Either way, people able to approach a potential legal dispute in a more cost effective manner and experience personal growth in the process.
Conflicts are good for you!
Many people find that statement a bit far-fetched. But I can show you how every conflict appearing in your life is there for a purpose. It is there to show you how you can feel better.
Life is all about relationships. It’s the relationships in your life that offer you the clues in your quest to start feeling relief from life’s hardships. This is why working with your conflicts rather than avoiding them is the solution. My Conflict Alchemy process does this and offers a beautiful way of working through relationship complications where even couples are welcome to attend together.
Through my 5 step program, you will each understand how your relationship contains the gifts you each need to grow as individuals.
Conflict Alchemy releases much of the negative energy between you as a couple. It is a means to facilitate the initial stages of personal healing in viewing conflict from an entirely different perspective.
It’s a precursor to any legal intervention within those relationships. It also is of immense value in cases where you have to still have to co-parent post separation or would simply like to move forward with your lives in a civil and dignified manner.

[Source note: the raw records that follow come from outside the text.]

(** [append_update]: [None] when nothing changed and [out] is truncated. *)
Definition append_update (old new : list Value) (pk_flags : bytes) (patchset indirect : bool) : option bytes :=
  let '(out, new_rec, changed_any) := update_cols pk_flags patchset 0 old new in
  if negb changed_any then None
  else Some ([OP_UPDATE; bool_byte indirect] ++ out ++ new_rec).

Section serialize.
Context (read_row : bytes -> list Value -> option (list Value)).

(** The body of the loop over the changes: the bytes written, [None] when the
    change contributes nothing. *)
Definition change_bytes (t : TableChanges) (patchset : bool) (c : Change) : option bytes :=
  match c_op c, read_row (t_name t) (c_pk c) with
  | Insert, Some row => Some ([OP_INSERT; bool_byte (c_indirect c)] ++ concat (append_value <$> row))
  | Insert, None => None
  | (Update | Delete), Some row => append_update (c_old c) row (t_pk_flags t) patchset (c_indirect c)
  | (Update | Delete), None => Some (append_delete (c_old c) (t_pk_flags t) patchset (c_indirect c))
  end.

Fixpoint changes_bytes (t : TableChanges) (patchset : bool) (cs : list Change) : bytes * bool :=
  match cs with
  | [] => ([], false)
  | c :: cs =>
      let '(rest, any) := changes_bytes t patchset cs in
      match change_bytes t patchset c with
      | Some b => (b ++ rest, true)
      | None => (rest, any)
      end
  end.

Definition table_header (marker ncol : Z) (pk_flags name : bytes) : bytes :=
  [marker] ++ append_varint ncol ++ pk_flags ++ name ++ [0].

(** One iteration of the loop over the tables; the header is dropped when no
    change was written. *)
Definition table_bytes (patchset : bool) (t : TableChanges) : bytes :=
  if table_is_empty t then []
  else
    let '(body, wrote_any) := changes_bytes t patchset (concat (t_buckets t)) in
    if wrote_any then table_header (if patchset then 80 else 84) (t_ncol t) (t_pk_flags t) (t_name t) ++ body
    else [].

Definition serialize_impl (s : SessionState) (patchset : bool) : bytes :=
  concat (table_bytes patchset <$> tables s).

Definition serialize (s : SessionState) : bytes := serialize_impl s false.
Definition serialize_patchset (s : SessionState) : bytes := serialize_impl s true.

End serialize.

(** ** The reader *)

Definition parser (A : Type) : Type := bytes -> Z -> res (A * Z).

Definition p_ret {A} (a : A) : parser A := fun _ pos => Ok (a, pos).
Definition p_err {A} (e : Error) : parser A := fun _ _ => Err e.
Definition p_bind {A B} (m : parser A) (f : A -> parser B) : parser B :=
  fun data pos =>
    let* r := m data pos in
    f r.1 data r.2.

Notation "'let^' x := m 'in' k" := (p_bind m (fun x => k)) 
  (at level 10, x pattern, m at level 200, k at level 200).

Definition corrupt (msg : string) : Error := ECorrupt ("changeset: " +:+ msg).

Definition read_u8 : parser Z := fun data pos =>
  match get data pos with
  | Some b => Ok (b, pos + 1)
  | None => Err (corrupt "unexpected end of changeset")
  end.

Definition peek : parser Z := fun data pos =>
  match get data pos with
  | Some b => Ok (b, pos)
  | None => Err (corrupt "unexpected end of changeset")
  end.

(** [take]: the sum is checked, and an overflow is the same error as an end
    behind the data, whose length is below [2^64]. *)
Definition read_take (n : Z) : parser bytes := fun data pos =>
  if pos + n <=? zlen data then
    let* s := slice data pos (pos + n) in
    Ok (s, pos + n)
  else Err (corrupt "truncated changeset field").

(** [varint]: [i] counts the bytes left of the nine. *)
Fixpoint varint_loop (left_ : nat) (result : Z) : parser Z :=
  match left_ with
  | O => p_ret result
  | S left' =>
      let^ byte := read_u8 in
      match left' with
      | O => p_ret (Z.lor (wrap 64 (Z.shiftl result 8)) byte)
      | _ =>
          let result := Z.lor (wrap 64 (Z.shiftl result 7)) (Z.land byte 0x7f) in
          if Z.land byte 0x80 =? 0 then p_ret result else varint_loop left' result
      end
  end.

Definition read_varint : parser Z := varint_loop 9 0.

Definition read_value : parser (option Value) :=
  let^ t := read_u8 in
  if t =? T_OMIT then p_ret None
  else if t =? T_NULL then p_ret (Some Null)
  else if t =? T_INT then
    let^ b := read_take 8 in
    p_ret (Some (Integer (to_signed 64 (be_val b))))
  else if t =? T_FLOAT then
    let^ b := read_take 8 in
    p_ret (Some (Real (be_val b)))
  else if t =? T_TEXT then
    let^ n := read_varint in
    let^ b := read_take n in
    if utf8_valid b then p_ret (Some (Text b)) else p_err (corrupt "non-UTF-8 text in changeset")
  else if t =? T_BLOB then
    let^ n := read_varint in
    let^ b := read_take n in
    p_ret (Some (Blob b))
  else p_err (corrupt ("unknown changeset value type " +:+ fmt_Z t)).

Fixpoint read_record (ncol : nat) : parser (list (option Value)) :=
  match ncol with
  | O => p_ret []
  | S ncol =>
      let^ v := read_value in
      let^ vs := read_record ncol in
      p_ret (v :: vs)
  end.

(** [pk_only_record]: the columns from [i] on. *)
Fixpoint pk_only_record (ncol : nat) (pk_flags : bytes) (i : Z) : parser (list (option Value)) :=
  match ncol with
  | O => p_ret []
  | S ncol =>
      if is_pk pk_flags i then
        let^ v := read_value in
        let^ vs := pk_only_record ncol pk_flags (i + 1) in
        p_ret (v :: vs)
      else
        let^ vs := pk_only_record ncol pk_flags (i + 1) in
        p_ret (None :: vs)
  end.

Record ChangeRecord : Type := mkRecord {
  r_op : ChangeOp;
  r_old : list (option Value);
  r_new : list (option Value) }.

Record TableChangeset : Type := mkTableChangeset {
  tc_name : bytes;
  tc_ncol : Z;
  tc_pk_flags : bytes;
  tc_changes : list ChangeRecord }.

(** [Vec::<u8>::with_capacity(n)] panics above [isize::MAX]. *)
Definition with_capacity (n : Z) : parser unit := fun _ pos => if 2 ^ 63 <=? n then Panic else Ok ((), pos).

Fixpoint read_flags (ncol : nat) : parser bytes :=
  match ncol with
  | O => p_ret []
  | S ncol =>
      let^ b := read_u8 in
      let^ bs := read_flags ncol in
      p_ret (b :: bs)
  end.

(** The loop that reads up to the NUL; a byte is read on every round, so the
    length of the data bounds them. *)
Fixpoint nul_loop (fuel : nat) : parser unit :=
  match fuel with
  | O => fun _ _ => Panic
  | S fuel =>
      let^ b := read_u8 in
      if b =? 0 then p_ret () else nul_loop fuel
  end.

Definition read_name : parser bytes := fun data start =>
  let* r := nul_loop (S (length data)) data start in
  let* s := slice data start (r.2 - 1) in
  Ok (s, r.2).

(** [ncol], the flags and the name of a table header, the marker byte read. *)
Definition read_header (zero : string) : parser (Z * bytes * bytes) :=
  let^ ncol := read_varint in
  if ncol =? 0 then p_err (corrupt zero)
  else
    let^ _ := with_capacity ncol in
    let^ pk_flags := read_flags (Z.to_nat ncol) in
    let^ name := read_name in
    p_ret (ncol, pk_flags, name).

(** The [old.*] a patchset update synthesises: the key columns of [new]. *)
Fixpoint pk_part (pk_flags : bytes) (new : list (option Value)) : list (option Value) :=
  match new, pk_flags with
  | v :: new, f :: flags => (if f =? 0 then None else v) :: pk_part flags new
  | _ :: new, [] => None :: pk_part [] new
  | [], _ => []
  end.
#[export] Instance keyed_db_keyed : KeyedStore db_rows keyed_db_store flags keyed_valid.
Proof.
  split.
  - intros db t k row V E. by apply (V t).
  - intros db t row V L. simpl. destruct (db_rows db t !! _); [by eexists|]. eexists. split; [done|]. split; [|apply db_rows_insert].
    apply keyed_valid_insert; [done|]. intros k row' [(<- & <-)|(_ & E)]%lookup_insert_Some; [done|by apply (V t)].
  - intros db t ws k V N. simpl. rewrite (matching_key db t ws k V N).
    destruct (db_rows db t !! k) as [row|] eqn:E; [|done]. destruct (row_matches ws row); [|done].
    rewrite map_size_singleton. rewrite decide_False by apply map_non_empty_singleton. rewrite difference_singleton.
    eexists. split; [done|]. split; [|apply db_rows_insert]. apply keyed_valid_insert; [done|].
    intros k' row' (_ & E')%lookup_delete_Some. by apply (V t).
  - intros db t sets ws k V N F. simpl. rewrite (matching_key db t ws k V N).
    destruct (db_rows db t !! k) as [row|] eqn:E; [|done]. destruct (row_matches ws row); [|done].
    rewrite map_size_singleton. rewrite decide_False by apply map_non_empty_singleton. rewrite map_fmap_singleton, <- insert_union_singleton_l.
    eexists. split; [done|]. split; [|apply db_rows_insert]. apply keyed_valid_insert; [done|].
    intros k' row' [(<- & <-)|(_ & E')]%lookup_insert_Some; [|by apply (V t)].
    destruct (V t k row E) as (L & K). destruct (assign_key (flags t) sets row F) as (-> & ->). done.
  - intros db t ws k V N. simpl. rewrite (matching_key db t ws k V N). f_equal.
    destruct (db_rows db t !! k) as [row|]; [|done]. destruct (row_matches ws row); [|done].
    apply bool_decide_eq_true. apply map_non_empty_singleton.
Qed.
(** One call of [record] on the row [k] of [t]: the rows of [t] other than [k]
    do not change. *)
Lemma record_step base db db' bound s t m ly op k old indirect :
  recording base db bound s -> bound < 2 ^ 29 -> 0 <= bound -> wf_schema -> schema t = Some m -> session_pk_layout m = Some ly ->
  op_ready op (db_rows db t) k old -> wf_row (m_ncol m) old -> existsb is_null k = false ->
  (forall k', k' <> k -> db_rows db' t !! k' = db_rows db t !! k') -> (forall t', t' <> t -> db_rows db' t' = db_rows db t') ->
  exists s', record s t (zlen (l_flags ly)) (l_flags ly) op k old indirect = Ok s' /\ recording base db' (bound + 1) s'.
Proof.
  intros [(En & At) Nm Tb Rs] B B0 WS Hs Hl R W Nk Hk Ht. destruct (WS t m Hs) as (Wm & _).
  destruct (session_pk_layout_ok m ly Wm Hl) as (_ & Lf & _).
  unfold record. rewrite En, At, Nk. simpl. set (ind := indirect || indirect_mode s).
  assert (forall ts, NoDup (t_name <$> ts) ->
    Forall (fun tbl => table_ok (db_rows base (t_name tbl)) (db_rows db (t_name tbl)) bound tbl) ts ->
    (t ∉ t_name <$> ts -> db_rows db t = db_rows base t) ->
    exists ts', record_in ts t (zlen (l_flags ly)) (l_flags ly) op k old ind = Ok ts' /\ (t ∈ t_name <$> ts') /\
      (forall t', t' ∈ t_name <$> ts' <-> t' = t \/ t' ∈ t_name <$> ts) /\ NoDup (t_name <$> ts') /\
      Forall (fun tbl => table_ok (db_rows base (t_name tbl)) (db_rows db' (t_name tbl)) (bound + 1) tbl) ts') as G.
  { assert (forall ts, t ∉ t_name <$> ts -> Forall (fun tbl => table_ok (db_rows base (t_name tbl)) (db_rows db (t_name tbl)) bound tbl) ts ->
      Forall (fun tbl => table_ok (db_rows base (t_name tbl)) (db_rows db' (t_name tbl)) (bound + 1) tbl) ts) as Off.
    { intros ts N F. apply Forall_forall. intros tbl Hin. rewrite Forall_forall in F. destruct (F tbl Hin) as [A1 (A2 & A3) A4 A5].
      rewrite Ht; [constructor; try done; split; [done|lia]|]. intros <-. apply N. by apply list_elem_of_fmap_2. }
    induction ts as [|tbl ts IH]; intros N F Hn; simpl.
    - destruct (record_table (db_rows base t) (db_rows db t) (db_rows db' t) bound m ly (new_table t (zlen (l_flags ly)) (l_flags ly)) op k old ind)
        as (tbl' & -> & Nt & Ok'); try done.
      + split; [apply wf_new_table|]. split; [constructor|]. intros k' _. by rewrite Hn by (simpl; apply not_elem_of_nil).
      + bind_step. exists [tbl']. simpl in *. rewrite Nt. split; [done|]. split; [left|]. split.
        { intros t'. rewrite list_elem_of_singleton. split; [by left|]. intros [ -> |H]; [done|by apply elem_of_nil in H]. }
        split; [apply NoDup_singleton|]. constructor; [|constructor]. by rewrite Nt.
    - apply NoDup_cons in N as (N1 & N). apply Forall_cons in F as ([(m' & ly' & A1 & A1' & A2 & A3) (A4 & A5) A6 A7] & F).
      case_bool_decide as Et.
      + subst t. rewrite Hs in A1. injection A1 as <-. rewrite Hl in A1'. injection A1' as <-.
        destruct (record_table _ (db_rows db (t_name tbl)) (db_rows db' (t_name tbl)) bound m ly tbl op k old ind Wm Hs Hl A2 A3 A5 A6 A7 B R W Hk)
          as (tbl' & -> & Nt & Ok'). bind_step. exists (tbl' :: ts). simpl. rewrite Nt. split; [done|]. split; [left|].
        split; [intros t'; rewrite elem_of_cons; tauto|]. split; [by constructor|]. constructor; [by rewrite Nt|]. by apply Off.
      + destruct (IH N F) as (ts' & -> & I1 & I2 & I3 & I4).
        { intros Nt. apply Hn. simpl. rewrite not_elem_of_cons. split; [congruence|done]. }
        bind_step. exists (tbl :: ts'). simpl. split; [done|]. split; [by right|].
        split; [intros t'; rewrite !elem_of_cons, I2; tauto|]. split.
        * constructor; [|done]. rewrite I2. intros [H|H]; [congruence|done].
        * constructor; [|done]. rewrite Ht by congruence. constructor; [by exists m', ly'|split; [done|lia]|done|done]. }
  destruct (G (tables s) Nm Tb (Rs t)) as (ts' & -> & I1 & I2 & I3 & I4). bind_step. eexists. split; [done|].
  constructor; simpl; [by rewrite En|done|done|].
  intros t' N'. rewrite I2 in N'. rewrite Ht by tauto. apply Rs. tauto.
Qed.

Lemma wf_null_row n : 0 <= n -> wf_row n (zrep n Null).
Proof. intros. split; [by apply zlen_zrep|]. apply Forall_forall. intros v Hv. apply elem_of_replicate in Hv as (-> & _). by split. Qed.

Lemma recording_mono base db b b' s : recording base db b s -> b <= b' -> recording base db b' s.
Proof.
  intros [A B C E] L. constructor; try done. eapply Forall_impl; [exact C|]. intros tbl [C1 (C2 & C3) C4 C5]. constructor; try done. split; [done|lia].
Qed.

Lemma table_flags_eq t m ly : schema t = Some m -> session_pk_layout m = Some ly -> table_layout t = Some ly /\ table_flags t = l_flags ly.
Proof. intros Hs Hl. unfold table_flags, table_layout. rewrite Hs. simpl. by rewrite Hl. Qed.

Lemma good_db_update db t m' : good_db db -> (forall k row, m' !! k = Some row -> good_row t row /\ row_key (table_flags t) row = k) ->
  good_db (<[t := m']> db).
Proof.
  intros G H t' k row. destruct (db_rows_insert db t m') as (E & E'). destruct (decide (t' = t)) as [ -> |N]; [rewrite E; apply H|rewrite E' by done; apply G].
Qed.

Lemma dml_good db db' op : good_db db -> good_dml op -> dml_apply db op = Some db' -> good_db db'.
Proof.
  intros G Gd E. destruct op as [t rowid row ind|t rowid row ind|t rowid old new ind]; simpl in *.
  - destruct (db_rows db t !! _); [done|]. injection E as <-. apply good_db_update; [done|].
    intros k r [(<- & <-)|(_ & H)]%lookup_insert_Some; [done|by apply G].
  - destruct (decide _); [|done]. injection E as <-. apply good_db_update; [done|]. intros k r (_ & H)%lookup_delete_Some. by apply G.
  - destruct (decide _); [|done]. injection E as <-. apply good_db_update; [done|].
    intros k r [(<- & <-)|(_ & H)]%lookup_insert_Some; [by split; [apply Gd|]|]. apply lookup_delete_Some in H as (_ & H). by apply G.
Qed.

Lemma record_put base db bound s t m ly op k old indirect m' :
  recording base db bound s -> bound < 2 ^ 29 -> 0 <= bound -> wf_schema -> schema t = Some m -> session_pk_layout m = Some ly ->
  op_ready op (db_rows db t) k old -> wf_row (m_ncol m) old -> existsb is_null k = false ->
  (forall k', k' <> k -> m' !! k' = db_rows db t !! k') ->
  exists s', record s t (zlen (l_flags ly)) (l_flags ly) op k old indirect = Ok s' /\ recording base (<[t := m']> db) (bound + 1) s'.
Proof.
  intros R B B0 WS Hs Hl Rd W Nk Hk. destruct (db_rows_insert db t m') as (U & U').
  eapply record_step; try done. intros k' N. rewrite U. by apply Hk.
Qed.

(** What the hook reads of a good row: its key, and its columns. *)
Lemma good_row_hook t row rowid : wf_schema -> good_row t row ->
  exists m ly, schema t = Some m /\ session_pk_layout m = Some ly /\ table_layout t = Some ly /\ table_flags t = l_flags ly /\
    0 < m_ncol m /\ zlen (l_flags ly) = m_ncol m /\ zlen row = m_ncol m /\ wf_row (m_ncol m) row /\
    pk_values ly rowid row = Ok (Some (row_key (l_flags ly) row)) /\ slice row 0 (zlen (l_flags ly)) = Ok row /\
    existsb is_null (row_key (l_flags ly) row) = false.
Proof.
  intros WS (m & ly & Hs & Hl & Lr & Fs & Fc & Al & Nn). destruct (WS t m Hs) as (Wm & _). destruct (table_flags_eq t m ly Hs Hl) as (Et & Ef).
  pose proof (session_pk_layout_ok m ly Wm Hl) as Lo. pose proof (pk_values_spec m ly rowid row Lo Lr Al) as Pk. destruct Lo as (B & Lf & _).
  exists m, ly. split_and!; try done; [lia|]. rewrite Lf, <- Lr. rewrite slice_Ok by (pose proof (zlen_nonneg row); lia). by rewrite sub_full, drop_0.
Qed.

Lemma record_dml_ok base db db' bound s op :
  recording base db bound s -> bound + 1 < 2 ^ 29 -> 0 <= bound -> wf_schema -> good_dml op -> dml_apply db op = Some db' ->
  exists s', record_dml s op = Ok s' /\ recording base db' (bound + 2) s'.
Proof.
  intros R B B0 WS G E. destruct op as [t rowid row ind|t rowid row ind|t rowid old new ind]; simpl in *.
  - destruct (good_row_hook t row rowid WS G) as (m & ly & Hs & Hl & -> & Ef & P0 & Lf & Lr & W & Pk & _ & Nn). rewrite Ef in E.
    destruct (db_rows db t !! _) eqn:Ek; [done|]. injection E as <-.
    unfold record_session_change. rewrite Pk. bind_step. cbn iota beta.
    destruct (record_put base db bound s t m ly Insert (row_key (l_flags ly) row) (zrep (zlen (l_flags ly)) Null) ind
      (<[row_key (l_flags ly) row := row]> (db_rows db t))) as (s' & -> & R'); try done; try lia.
    { rewrite Lf. apply wf_null_row. lia. }
    { intros k' N. by rewrite lookup_insert_ne. }
    exists s'. split; [done|]. eapply recording_mono; [exact R'|lia].
  - destruct (good_row_hook t row rowid WS G) as (m & ly & Hs & Hl & -> & Ef & P0 & Lf & Lr & W & Pk & Sl & Nn). rewrite Ef in E.
    destruct (decide _) as [Ek|]; [|done]. injection E as <-.
    unfold record_session_change. rewrite (proj2 (Z.ltb_ge (zlen row) _)) by lia. rewrite Pk. bind_step. rewrite Sl. bind_step.
    destruct (record_put base db bound s t m ly Delete (row_key (l_flags ly) row) row ind
      (delete (row_key (l_flags ly) row) (db_rows db t))) as (s' & -> & R'); try done; try lia.
    { intros k' N. by rewrite lookup_delete_ne. }
    exists s'. split; [done|]. eapply recording_mono; [exact R'|lia].
  - destruct G as (Go & Gn). destruct (good_row_hook t old rowid WS Go) as (m & ly & Hs & Hl & Et & Ef & P0 & Lf & Lr & W & Pk & Sl & Nn).
    destruct (good_row_hook t new rowid WS Gn) as (m2 & ly2 & Hs2 & Hl2 & _ & _ & _ & _ & Lr2 & W2 & Pk2 & _ & Nn2).
    rewrite Hs in Hs2. injection Hs2 as <-. rewrite Hl in Hl2. injection Hl2 as <-. rewrite Et. rewrite Ef in E.
    destruct (decide _) as [(Ek & Ek2)|]; [|done]. injection E as <-.
    unfold record_session_change. rewrite (proj2 (Z.ltb_ge (zlen old) _)), (proj2 (Z.ltb_ge (zlen new) _)) by lia. simpl orb. cbv iota.
    rewrite Pk. bind_step. rewrite Pk2. bind_step. rewrite Sl. bind_step.
    destruct (record_put base db bound s t m ly Update (row_key (l_flags ly) old) old ind
      (delete (row_key (l_flags ly) old) (db_rows db t))) as (s1 & -> & R1); try done; try lia.
    { intros k' N. by rewrite lookup_delete_ne. }
    bind_step. destruct (db_rows_insert db t (delete (row_key (l_flags ly) old) (db_rows db t))) as (U1 & _).
    destruct (record_put base _ (bound + 1) s1 t m ly Insert (row_key (l_flags ly) new) (zrep (zlen (l_flags ly)) Null) ind
      (<[row_key (l_flags ly) new := new]> (delete (row_key (l_flags ly) old) (db_rows db t))) R1) as (s2 & -> & R2); try done; try lia.
    { simpl. by rewrite U1. }
    { rewrite Lf. apply wf_null_row. lia. }
    { intros k' N. rewrite U1. by rewrite lookup_insert_ne. }
    exists s2. split; [done|]. rewrite insert_insert_eq in R2. by replace (bound + 2) with (bound + 1 + 1) by lia.
Qed.

Lemma record_all_ok base ops : forall db db' bound s,
  recording base db bound s -> bound + 2 * zlen ops < 2 ^ 29 -> 0 <= bound -> wf_schema -> good_db db -> Forall good_dml ops -> run db ops = Some db' ->
  exists s', record_all s ops = Ok s' /\ recording base db' (bound + 2 * zlen ops) s' /\ good_db db'.
Proof.
  induction ops as [|op ops IH]; intros db db' bound s R B B0 WS Gd G E; simpl in E |- *.
  - injection E as <-. exists s. split; [done|]. split; [|done]. eapply recording_mono; [exact R|]. change (zlen (@nil dml)) with 0. lia.
  - apply Forall_cons in G as (G1 & G). destruct (dml_apply db op) as [db1|] eqn:E1; [|done]. rewrite zlen_cons in B. pose proof (zlen_nonneg ops).
    destruct (record_dml_ok base db db1 bound s op R) as (s1 & -> & R1); try done; try lia. bind_step.
    destruct (IH db1 db' (bound + 2) s1 R1) as (s' & E' & R' & Gd'); try done; try lia; [by eapply dml_good|].
    exists s'. split; [done|]. split; [|done]. rewrite zlen_cons. by replace (bound + 2 * (zlen ops + 1)) with (bound + 2 + 2 * zlen ops) by lia.
Qed.

(** ** Applying the records *)

Section apply.
Context {D : Type} {S : Store D} {rows : D -> bytes -> rows_of} {valid : D -> Prop}.
Context {KS : KeyedStore rows S table_flags valid}.
Context {K : Type} (on_conflict : K -> ConflictType -> ConflictAction * K).
Context (base db : keyed_db) (Gbase : good_db base) (Gdb : good_db db) (patchset : bool).

Definition live (t : bytes) (k : list Value) : option (list Value) := db_rows db t !! k.

Lemma good_canonical t row : good_row t row -> Forall canonical row.
Proof using Type. intros (m & ly & _ & _ & _ & _ & C & _). exact C. Qed.

Lemma good_width t row : wf_schema -> good_row t row -> zlen row = zlen (table_flags t).
Proof using Type.
  intros WS G. destruct (good_row_hook t row 0 WS G) as (m & ly & _ & _ & _ & -> & _ & -> & -> & _). done.
Qed.

(** The store's row [k] of [t] is the live one, and nothing else moved. *)
Definition applied (t : bytes) (ks : list (list Value)) (st : @ApplyState D K) (r : res (@ApplyState D K)) : Prop :=
  exists db', r = Ok (with_db st db') /\ valid db' /\ (forall k, k ∈ ks -> rows db' t !! k = live t k) /\
    (forall k, k ∉ ks -> rows db' t !! k = rows (a_db st) t !! k) /\ (forall t', t' <> t -> rows db' t' = rows (a_db st) t').

Lemma applied_nothing t k st : valid (a_db st) -> rows (a_db st) t !! k = live t k -> applied t [k] st (Ok st).
Proof using Type.
  intros V E. exists (a_db st). split; [by destruct st|]. split_and!; try done. by intros k' ->%list_elem_of_singleton.
Qed.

Every choice we make is done with the hope that we will feel better by doing it. That’s human nature. We avoid pain at all costs. That’s why sometimes we self-medicate or make habits out of things that aren’t all that good for us. We sometimes do things that help us feel better temporarily. Some of them good, some of them not so good for us long term.
The choices we make in our lives are entirely dependent on our perception of life to date. That means all future choices are based on our past. For some of us, our past has left us feeling shame and mistrust. We cannot make sound and rational choices from that place. We might want to do something, but deep within us is a conflicting story that doesn’t support our desires. This gives rise to internal conflict and feelings of anxiety or depression.
Working with the Conflict Alchemy process shows you how the experiences in your life have shaped how you make your choices in the present and how to shift your way of thinking to release any limiting beliefs you hold.